For 1 ≤ n ≤ n₀ - 1, we clearly have

$$\left|\right|M_{n,q_n}\left(f;\cdot \right)-f|{|}_r\ge \frac{c_{r,n}\left(f\right)}{{\left[n\right]}_{q_n}},$$

where $c_{r,n}\left(f\right)={\left[n\right]}_{q_n}\cdot \left|\right|M_{n,q_n}\left(f;\cdot \right)-f|{|}_r>0$, which finally implies

$$\left|\right|M_{n,q_n}\left(f;\cdot \right)-f|{|}_r\ge \frac{C_r\left(f\right)}{{\left[n\right]}_{q_n}},\mathsf{\text{for all }}n\in \mathbb{N},$$

where

$$C_r\left(f\right)=\text{min}\left\{c_{r,1}\left(f\right),c_{r,2}\left(f\right),\dots ,c_{r,n_0-1}\left(f\right),\frac{1}{2}\left|\right|e_1\left(1-e_1\right)f^{″}-2e_1{f}^{\prime }|{|}_r\right\}.$$

□

Combining Theorem 3 with Theorem 1 we get the following.

Corollary 2. Let $1-\frac{1}{n^2}<q_n<1$ for all $n\in \mathbb{N}$, R > 1, and suppose that f ∈ H(D _R ). If f is not a polynomial of degree 0, then for any r ∈ [1, R), we have

$$\left|\right|M_{n,q_n}\left(f;\cdot \right)-f|{|}_r~\frac{1}{{\left[n\right]}_{q_n}},n\in \mathbb{N},$$

where the constants in the above equivalence depend on f, r, (q _n ) _n , but are independent of n.

The proof follows along the lines of [7].
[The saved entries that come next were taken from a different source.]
(** X13. With a numeric [finish_line] and a method that yields at least one
    point per call, the Optimisation loop is over -- halted or left by an
    error -- after at most [finish_line + 1] minus the points already
    counted iterations, whatever the improvement history: the hard cap
    bounds every run. *)
Theorem optimisation_loop_is_bounded log_data
  (script : list (@Iteration num)) (fl n : Z)
  (w : World (@OptimisationExperiment num)) :
  finish_line (attrs w) = Some fl ->
  Forall (fun it => forall x y, method_call it = Ok (x, y) -> 1 <= len x)
         script ->
  (1 <= length script)%nat ->
  fl + 1 - points_counted (attrs w) <= Z.of_nat (length script) ->
  snd (while_not_finished Optimisation_stop_experiment log_data script n w)
  <> Ok ScriptEnded.
Proof.
  revert n w. induction script as [|it script IH];
    intros n w Hfl Hpoints Hone Hlen; [simpl in Hone; lia|].
  inversion Hpoints as [|? ? Hit Hrest]; subst.
  rewrite while_not_finished_step.
  destruct (iteration log_data it n w) as [w1 [[[n1 x] y]|e]] eqn:Hbody;
    [|discriminate].
  destruct (iteration_result _ _ _ _ _ _ _ _ Hbody) as (Ha & Hcall & ->).
  destruct (is_finished it) as [[|]|e]; try discriminate.
  unfold on_self. rewrite Ha.
  destruct (Optimisation_stop_experiment x y (attrs w)) as [self' [[|]|e]]
    eqn:Hstep; try discriminate.
  destruct (stop_false_below_cap _ _ _ _ _ Hfl Hstep) as (Hfl' & Hcount & Hcap).
  specialize (Hit x y Hcall).
  apply IH; simpl in Hlen |- *; auto; lia.
Qed.

End RunBehaviour.

(** ** The method-call stream over a run *)

Section MethodCallRecords.
Context {num : Type} `{PyFloat num}.
Variable dir : string.

Lemma on_folder_handles (l : Logger) :
  on_folder dir l ->
  handle_samples l = dir ++ os_sep ++ "samples.csv"
  /\ handle_functioncalls l = dir ++ os_sep ++ "functioncalls.csv"
  /\ handle_methodcalls l = dir ++ os_sep ++ "methodcalls.csv".
Proof.
  unfold on_folder, stream_paths. intros Heq. injection Heq. auto.
Qed.








Section InWorld.
Context {C : Type}.
Variable stop : @ndarray num -> @ndarray num -> M C bool.






End InWorld.

End MethodCallRecords.


Section RunRecords.
Context {num : Type} `{PyFloat num} {C : Type}.
Variable stop : @ndarray num -> @ndarray num -> M C bool.



End RunRecords.

(** ** Starting a run *)

Section StartingARun.
Context {num : Type} `{PyFloat num}.

Lemma getattr_run :
  class_getattr cls_OptimisationExperiment "run" = Some def_Optimisation_run
  /\ class_getattr cls_OptimizationExperiment "run" = Some def_Optimisation_run
  /\ class_getattr cls_PosteriorSamplingExperiment "run"
     = Some def_PosteriorSampling_run.
Proof. repeat split; vm_compute; reflexivity. Qed.


(** X15. [run] stores its arguments and starts the criterion from scratch:
    what a run does and returns does not depend on the criterion state a
    previous run left in the experiment object. *)
Theorem run_starts_from_a_fresh_criterion_state (env : @Setting num)
  (w : World (@instance_attrs num)) (previous : @instance_attrs num) :
  let w' := {| attrs := previous; path := path w; logger := logger w;
               fs := fs w; stdout := stdout w |} in
  (forall eps absolute pat fl log_data c,
      In c [cls_OptimisationExperiment; cls_OptimizationExperiment] ->
      call_run c (OptimisationArgs eps absolute pat fl log_data) env w'
      = call_run c (OptimisationArgs eps absolute pat fl log_data) env w)
  /\ (forall fl log_data,
      call_run cls_PosteriorSamplingExperiment
        (PosteriorSamplingArgs fl log_data) env w'
      = call_run cls_PosteriorSamplingExperiment
          (PosteriorSamplingArgs fl log_data) env w).
Proof.
  destruct getattr_run as (Hopt & Hoptz & Hpost).
  intros w'. split.
  - intros eps absolute pat fl log_data c [<-|[<-|[]]];
      unfold call_run; rewrite ?Hopt, ?Hoptz; reflexivity.
  - intros fl log_data. unfold call_run. rewrite Hpost. reflexivity.
Qed.



End StartingARun.

(** ** More on the scan and the snapshot *)

(** X4. After one evaluation the count since the last improvement is 0,
    and after two it is the size of the second batch, whatever the two
    optima, [epsilon] and the mode are: the scan has no entry to test, so
    an improvement in the second iteration goes unnoticed. *)
Theorem first_two_evaluations_ignore_the_optima {num : Type} `{PyFloat num}
  (eps : num) (absolute : bool) (pat : Z) (fl : option Z) (a b : Z)
  (o0 o1 : num) :
  _sampled_since_last_improvement
    {| epsilon := eps; absolute_improvement := absolute; patience := pat;
       finish_line := fl; n_sampled := Some [a]; optimals := [o0] |}
  = Ok 0
  /\ _sampled_since_last_improvement
       {| epsilon := eps; absolute_improvement := absolute; patience := pat;
          finish_line := fl; n_sampled := Some [a; b]; optimals := [o0; o1] |}
     = Ok (b - a).
Proof.
  split.
  - unfold _sampled_since_last_improvement, n_sampled_at. simpl.
    f_equal. lia.
  - reflexivity.
Qed.
(** * SignalFoundry market-data viewer: the React client, embedded and verified

    The development follows the layout of [ui/src], after two modules for
    what the client takes from its platform:
    - [Binary64]        : the order of binary64 numbers, on the integers;
    - [JS]              : the run-time functions the client calls
                          ([parseInt], [toFixed], [trim], [split], [sort],
                          [JSON.parse], property reads, exceptions);
    - [Api]             : [api.ts], the wire types, the price decoding and
                          [fetchHistorical];
    - [LiveStream]      : [components/LiveStream.tsx], the WebSocket message
                          handler and its connection status, behind the
                          [onmessage] of [connectLive];
    - [App]             : [App.tsx], the live trade buffer;
    - [SymbolForm]      : [components/SymbolForm.tsx], the query form;
    - [TradeTape]       : [components/TradeTape.tsx], the trade table rows;
    - [HistoricalChart] : [components/HistoricalChart.tsx], the candlestick
                          series;
    - [AppPage]         : [App.tsx], the historical query and the display
                          area.

    A JavaScript [number] is an IEEE 754 binary64 value and is modelled by
    Rocq's primitive [float]; a JavaScript string is modelled by [string],
    one character per code unit (code units above 255 are not represented).
    React state is threaded explicitly: a handler maps the current state to
    the next state and to the list of callbacks it invoked. *)

From Stdlib Require Import ZArith List String Ascii Bool Lia.
From Stdlib Require Import Floats DecimalString DecimalPos DecimalN.
From Stdlib Require Import Sorted Permutation.
Import ListNotations.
Remark 3. For 0 ≤ α ≤ β, we can define the Stancu type generalization of the operators (1.1) as

$$M_{n,q}^{\alpha ,\beta }\left(f;z\right)={\left[n+1\right]}_q\sum _{k=1}^n{q}^{1-k}{p}_{n,k}\left(q;z\right)\underset{0}{\overset{1}{\int }}f\left(\frac{{\left[n\right]}_{q}t+\alpha }{{\left[n\right]}_q+\beta }\right)p_{n,k-1}\left(q;qt\right)d_{q}t+f\left(\frac{\alpha }{{\left[n\right]}_q+\beta }\right)p_{n,0}\left(q;z\right).$$

The analogous results can be obtained for such operators. As analysis is different, it may be considered elsewhere.